George Dantzig recounted his feat in a 1986 interview for the College Mathematics Journal:

“It happened because during my first year at Berkeley I arrived late one day at one of [Jerzy] Neyman's classes. On the blackboard there were two problems that I assumed had been assigned for homework. I copied them down. A few days later I apologized to Neyman for taking so long to do the homework theproblems seemed to be a little harder than usual. I asked him if he still wanted it. He told me to throw it on his desk. I did so reluctantly because his desk was covered with such a heap of papers that I feared my homework would be lost there forever.

About six weeks later, one Sunday morning about eight o'clock, [my wife] Anne and I were awakened by someone banging on our front door. It was Neyman. He rushed in with papers in hand, all excited: "I've just written an introduction to one of your papers. Read it so I can send it out right away for publication." For a minute I had no idea what he was talking about. To make a long story short, the problems on the blackboard that I had solved thinking they were homework were in fact two famous unsolved problems in statistics. That was the first inkling I had that there was anything special about them.”

Dantzig wonders if he would have even attempted the problems had he known that they were “unsolvable.”

The second is a poet called William Cowper. You may study some of his work in later classes. An English poet, he is perhaps best known for a well-known hymn, “There is a Fountain Filled with Blood” that is still sung in some churches.

What many do NOT know about Cowper is that he went through a serious, debilitating period of depression. In fact, in one night, he tried to kill himself several times. After his recovery, he wrote that hymn, and several other well-known poems. More information on him can be found out at poets.org (a useful site if you take some of the upcoming literature classes.)

So that’s what I want you to take from this class: that throughout life, ALL of us are going to fail.
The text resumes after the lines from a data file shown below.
(* ===== verification/NodeSync.v ===== *)
(** * NodeSync: what the sync node guarantees (src/node.rs)

    Against peers that answer anything: a file that is read is the file that
    was coded, and syncing takes only validated entries and verified chunks,
    and loses none.  With honest peers: an exchange transports chunks and
    registries exactly, and two nodes that sync each other agree.  A file put
    on a node survives its restart. *)

From S2P Require Import Prelude Order Bytes Externals Goldilocks Instances Erasure Store Das VDisk Placement Node.

(** ** Digests as chunk names *)

Section names.
Context {HM : Hemera} {HD : HexDigits}.

Lemma string_get_ascii s i c : is_ascii s = true -> String.get i s = Some c -> is_continuation c = false.
Proof.
  unfold is_ascii. revert i. induction s as [|a s IH]; intros i; [done|]. cbn [String.list_ascii_of_string forallb].
  intros [Ha Hs]%andb_true_iff. destruct i as [|i]; cbn [String.get]; [|by apply IH]. intros [= ->].
  unfold is_continuation. apply andb_false_iff. left. apply N.ltb_lt in Ha. apply N.leb_gt. lia.
Qed.

Lemma prefix16_hex h : prefix16 (to_hex h) = Done tt.
Proof.
  unfold prefix16, assert_or_panic. rewrite to_hex_digits, hex_of_bytes_length, arr_length.
  rewrite bool_decide_eq_true_2 by lia. cbn [andb]. destruct (String.get 16 _) as [c|] eqn:E; [|done].
  by rewrite (string_get_ascii _ _ _ (hex_is_ascii _) E).
Qed.
(* ===== verification/Network.v ===== *)
(** * Network: sync nodes syncing with each other (src/node.rs)

    Several nodes run the code of both ends: [sync_step] lets one of them sync
    with another, whose answers are those of [handle_connection].  A plan is a
    list of such syncs; [heard] follows which nodes' files each node has heard
    of, directly or through others.  Once every node has heard of every other,
    all registries are equal; after one more round each node reads every file
    of which enough shards exist anywhere. *)

From S2P Require Import Prelude Order Bytes Externals Goldilocks Instances Erasure Store Das VDisk Placement Node NodeSync.

(** ** Plans *)

Record sync_event := mk_sync { sy_node : nat; sy_peer : nat; sy_now : N }.

Section plans.
Context {HM : Hemera} {NB : Nebu} {NT : Ntt} {JS : Json}.
Variable iter : gmap string Registry.file_entry -> list Registry.file_entry.

Abbreviation network := (list shared_state).
Abbreviation sync_outcome := (option (result (fault node_error) (nat * nat * nat * nat))).

Definition sync_step (net : network) (ev : sync_event) : network * sync_outcome :=
  match net !! sy_node ev, net !! sy_peer ev with
  | Some s, Some t =>
      let a := honest_answers t (sy_now ev) in
      let '(s, r) := sync_with iter s (pa_response a) (pa_fetch a) (pa_now a) in
      (<[sy_node ev := s]> net, Some r)
  | _, _ => (net, None)
  end.

Fixpoint run_syncs (net : network) (plan : list sync_event) : network * list sync_outcome :=
  match plan with
  | [] => (net, [])
  | ev :: plan =>
      let '(net, r) := sync_step net ev in
      let '(net, rs) := run_syncs net plan in (net, r :: rs)
  end.

(** Every registry that is sent fits the length field of a message. *)
Fixpoint run_fits (net : network) (plan : list sync_event) : Prop :=
  match plan with
  | [] => True
  | ev :: plan =>
      match net !! sy_peer ev with
      | Some t => fits (str_bytes (json_response (mk_response (nd_registry t) (Registry.merkle_root (nd_registry t)))))
      | None => True
      end /\ run_fits (sync_step net ev).1 plan
  end.

Fixpoint fits_along (net : network) (plan : list sync_event) : bool :=
  match plan with
  | [] => true
  | ev :: plan =>
      match net !! sy_peer ev with
      | Some t =>
          (N.of_nat (length (str_bytes (json_response (mk_response (nd_registry t) (Registry.merkle_root (nd_registry t)))))) <=? u32_max)%N
      | None => true
      end && fits_along (sync_step net ev).1 plan
  end.
Lemma fits_along_fits net plan : fits_along net plan = true -> run_fits net plan.
Proof.
  revert net. induction plan as [|ev plan IH]; intros net; cbn [fits_along run_fits]; [done|].
  intros [Hf Hr]%andb_true_iff. split; [|by apply IH]. destruct (net !! sy_peer ev); [|done]. by apply N.leb_le in Hf.
Qed.

(** Which nodes each node has heard of. *)
Definition heard_step (k : list (gset nat)) (ev : sync_event) : list (gset nat) :=
  match k !! sy_node ev, k !! sy_peer ev with
  | Some a, Some b => <[sy_node ev := a ∪ b]> k
  | _, _ => k
  end.
Definition heard_start (n : nat) : list (gset nat) := map (fun i => {[i]}) (seq 0 n).
Definition heard (n : nat) (plan : list sync_event) : list (gset nat) := fold_left heard_step plan (heard_start n).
It is a certainty. What makes the difference is HOW we fail. Do we allow failure to extinguish our spirit? Do we allow failure to determine how we see ourselves? Do we allow failure to deaden our dreams?
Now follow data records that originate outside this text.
(** A text without the character. *)
Fixpoint lacks (c : Ascii.ascii) (s : string) : bool :=
  match s with EmptyString => true | String a s => negb (Ascii.eqb a c) && lacks c s end.

(** Printable ASCII without the space: nothing to trim. *)
Definition solid (a : Ascii.ascii) : bool := (33 <=? code a)%N && (code a <=? 126)%N.
Fixpoint all_solid (s : string) : bool :=
  match s with EmptyString => true | String a s => solid a && all_solid s end.

(** ** Splitting joined texts *)

Lemma lacks_app c s t : lacks c (s ++ t) = lacks c s && lacks c t.
Proof. induction s as [|a s IH]; simpl; [done|]. by rewrite IH, andb_assoc. Qed.

Lemma split_on_lacks c s : lacks c s = true -> split_on c s = [s].
Proof.
  induction s as [|a s IH]; simpl; [done|]. intros [Ha Hs]%andb_true_iff. apply negb_true_iff in Ha.
  by rewrite Ha, IH.
Qed.

Lemma split_on_app c s t : lacks c s = true -> split_on c (s ++ String c t) = s :: split_on c t.
Proof.
  induction s as [|a s IH]; simpl; [by rewrite Ascii.eqb_refl|]. intros [Ha Hs]%andb_true_iff.
  apply negb_true_iff in Ha. by rewrite Ha, IH.
Qed.

Lemma split_on_not_nil c s : split_on c s <> [].
Proof. destruct s as [|a s]; simpl; [done|]. destruct (Ascii.eqb a c); [done|]. by destruct (split_on c s). Qed.

(** Joining the pieces gives the text back, and no piece has the separator. *)
Lemma split_on_pieces c s : Forall (fun p => lacks c p = true) (split_on c s).
Proof.
  induction s as [|a s IH]; simpl; [by repeat constructor|]. destruct (Ascii.eqb a c) eqn:E; [by constructor|].
  destruct (split_on c s) as [|p ps]; [by repeat constructor; simpl; rewrite E|].
  apply Forall_cons in IH as [Hp Hps]. constructor; [|done]. simpl. by rewrite E, Hp.
Qed.

Lemma split_once_app c s t : lacks c s = true -> split_once c (s ++ String c t) = Some (s, t).
Proof.
  induction s as [|a s IH]; simpl; [by rewrite Ascii.eqb_refl|]. intros [Ha Hs]%andb_true_iff.
  apply negb_true_iff in Ha. by rewrite Ha, IH.
Qed.

Lemma split_once_lacks c s : lacks c s = true -> split_once c s = None.
Proof.
  induction s as [|a s IH]; simpl; [done|]. intros [Ha Hs]%andb_true_iff. apply negb_true_iff in Ha. by rewrite Ha, IH.
Qed.

Lemma strip_suffix_all t : strip_suffix t t = Some EmptyString.
Proof. destruct t as [|a t]; [done|]. unfold strip_suffix. by destruct (String.eqb_spec (String a t) (String a t)). Qed.

Lemma string_length_app s t : String.length (s ++ t) = String.length s + String.length t.
Proof. induction s as [|a s IH]; [done|]. change (S (String.length (s ++ t)) = S (String.length s + String.length t)). by rewrite IH. Qed.

Lemma strip_suffix_app s t : strip_suffix t (s ++ t) = Some s.
Proof.
  induction s as [|a s IH]; [apply strip_suffix_all|]. change (String a s ++ t)%string with (String a (s ++ t)).
  unfold strip_suffix; fold strip_suffix. destruct (String.eqb_spec (String a (s ++ t)) t) as [E|_]; [exfalso|by rewrite IH].
  assert (String.length (String a (s ++ t)) = String.length t) as L by (by rewrite E).
  cbn [String.length] in L. rewrite string_length_app in L. lia.
Qed.

(** ** Trimming *)

Lemma solid_not_white a : solid a = true ->
  white1 a = false /\ (forall b, white2 a b = false) /\ (forall b, white2 b a = false) /\
  (forall b c, white3 a b c = false) /\ (forall b c, white3 b c a = false).
Proof.
  unfold solid, white1, white2, white3. intros [H1%N.leb_le H2%N.leb_le]%andb_true_iff.
  assert (forall v, (126 < v)%N -> (code a =? v)%N = false) as Hne by (intros; apply N.eqb_neq; lia).
  rewrite !(Hne 133%N), !(Hne 160%N), !(Hne 194%N), !(Hne 225%N), !(Hne 226%N), !(Hne 227%N), !(Hne 128%N),
    !(Hne 159%N), !(Hne 168%N), !(Hne 169%N), !(Hne 175%N) by lia.
  assert ((code a <=? 13) = false)%N as -> by (apply N.leb_gt; lia).
  assert ((code a =? 32) = false)%N as -> by (apply N.eqb_neq; lia).
  assert ((128 <=? code a) = false)%N as -> by (apply N.leb_gt; lia).
  rewrite !andb_false_r. repeat split; intros; simpl; rewrite ?andb_false_r; done.
Qed.

Lemma skip_white_solid w2 w3 s :
  (forall a b, solid a = true -> w2 a b = false) -> (forall a b c, solid a = true -> w3 a b c = false) ->
  all_solid s = true -> skip_white w2 w3 s = s.
Proof.
  intros H2 H3. destruct s as [|a s]; simpl; [done|]. intros [Ha _]%andb_true_iff.
  destruct (solid_not_white a Ha) as (-> & _). destruct s as [|b s]; [done|]. rewrite H2 by done.
  destruct s as [|c s]; [done|]. by rewrite H3.
Qed.

Lemma all_solid_forallb s : all_solid s = forallb solid (String.list_ascii_of_string s).
Proof. induction s as [|a s IH]; simpl; by rewrite ?IH. Qed.
Lemma all_solid_rev s : all_solid (string_rev s) = all_solid s.
Proof.
  unfold string_rev. rewrite !all_solid_forallb, String.list_ascii_of_string_of_list_ascii.
  apply eq_true_iff_eq. rewrite !forallb_forall. by setoid_rewrite <-in_rev.
Qed.
Lemma string_rev_rev s : string_rev (string_rev s) = s.
Proof.
  unfold string_rev. by rewrite String.list_ascii_of_string_of_list_ascii, rev_involutive,
    String.string_of_list_ascii_of_string.
Qed.

Lemma trim_solid s : all_solid s = true -> trim s = s.
Proof.
  intros Hs. unfold trim, trim_end, trim_start.
  rewrite (skip_white_solid white2 white3 s); [|intros a b Ha|intros a b c Ha|done].
  2: by destruct (solid_not_white a Ha) as (_ & H & _). 2: by destruct (solid_not_white a Ha) as (_ & _ & _ & H & _).
  rewrite skip_white_solid; [apply string_rev_rev| | |by rewrite all_solid_rev].
  - intros a b Ha. by destruct (solid_not_white a Ha) as (_ & _ & H & _).
  - intros a b c Ha. by destruct (solid_not_white a Ha) as (_ & _ & _ & _ & H).
Qed.

Lemma all_solid_app s t : all_solid (s ++ t) = all_solid s && all_solid t.
Proof. induction s as [|a s IH]; simpl; [done|]. by rewrite IH, andb_assoc. Qed.

(** ** Decimal numbers *)

Definition all_digits (s : string) : Prop := is_Some (digits_value 0 s).

Lemma digit_spec a d : digit a = Some d <-> (48 <= code a <= 57)%N /\ d = (Z.of_N (code a) - 48)%Z.
Proof.
  unfold digit. destruct (_ && _) eqn:E.
  - apply andb_true_iff in E as [?%N.leb_le ?%N.leb_le]. split; [by intros [= <-]|]. by intros [_ ->].
  - split; [done|]. intros [[H1%N.leb_le H2%N.leb_le] _]. by rewrite H1, H2 in E.
Qed.
Lemma digit_range a d : digit a = Some d -> (0 <= d <= 9)%Z.
Proof. intros [? ->]%digit_spec. lia. Qed.

Lemma digit_solid a d : digit a = Some d -> solid a = true /\ is_plus a = false /\ is_minus a = false.
Proof.
  intros [H _]%digit_spec. unfold solid, is_plus, is_minus. repeat split.
  - apply andb_true_iff. rewrite !N.leb_le. lia.
  - apply N.eqb_neq. lia.
  - apply N.eqb_neq. lia.
Qed.

Lemma digits_value_app acc s t : digits_value acc (s ++ t) = v ← digits_value acc s; digits_value v t.
Proof.
  revert acc. induction s as [|a s IH]; intros acc; simpl; [done|]. destruct (digit a); simpl; [|done]. apply IH.
Qed.

Lemma digits_value_shift acc s :
  digits_value acc s = (fun v => acc * 10 ^ Z.of_nat (String.length s) + v)%Z <$> digits_value 0 s.
Proof.
  revert acc. induction s as [|a s IH]; intros acc; cbn [digits_value String.length].
  { simpl. f_equal. lia. }
  destruct (digit a) as [d|]; simpl; [|done]. rewrite IH, (IH (0 * 10 + d)%Z).
  destruct (digits_value 0 s); simpl; [|done]. f_equal. rewrite Nat2Z.inj_succ, Z.pow_succ_r by lia. lia.
Qed.

Lemma digits_value_bounds acc s v : (0 <= acc)%Z -> digits_value acc s = Some v ->
  (acc <= v < (acc + 1) * 10 ^ Z.of_nat (String.length s))%Z.
Proof.
  revert acc. induction s as [|a s IH]; intros acc Hacc; cbn [digits_value String.length].
  { intros [= <-]. lia. }
  destruct (digit a) as [d|] eqn:Ed; simpl; [|done]. apply digit_range in Ed. intros Hv.
  apply IH in Hv; [|lia]. rewrite Nat2Z.inj_succ, Z.pow_succ_r by lia.
  assert (0 < 10 ^ Z.of_nat (String.length s))%Z by (apply Z.pow_pos_nonneg; lia). nia.
Qed.

Lemma digits_value_solid acc s v : digits_value acc s = Some v -> all_solid s = true.
Proof.
  revert acc. induction s as [|a s IH]; intros acc; simpl; [done|].
  destruct (digit a) as [d|] eqn:Ed; simpl; [|done]. intros Hv. apply digit_solid in Ed as (-> & _). by eapply IH.
Qed.

Lemma digits_value_lacks c acc s v : digit c = None -> digits_value acc s = Some v -> lacks c s = true.
Proof.
  intros Hc. revert acc. induction s as [|a s IH]; intros acc; simpl; [done|].
  destruct (digit a) as [d|] eqn:Ed; simpl; [|done]. intros Hv. apply andb_true_iff. split; [|by eapply IH].
  destruct (Ascii.eqb_spec a c); [congruence|done].
Qed.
Here’s a nifty link to some of these success stories, courtesy of Emory University: http://des.emory.edu/mfp/efficacynotgiveup.html

Baseball fans know of Hank Aaron. Not only did he break Babe Ruth’s homerun record, but he stood as a voice and inspiration for African-Americans during a time that America was locked in a severe struggle of the Civil Rights movement. Hank Aaron’s record of 714 home runs stayed a record until fairly recently.

Want to know one reason he was able to hit 714 homeruns?

He didn’t dwell on the 1,330 times he struck out.

Good luck and Godspeed, guys. The world is waiting.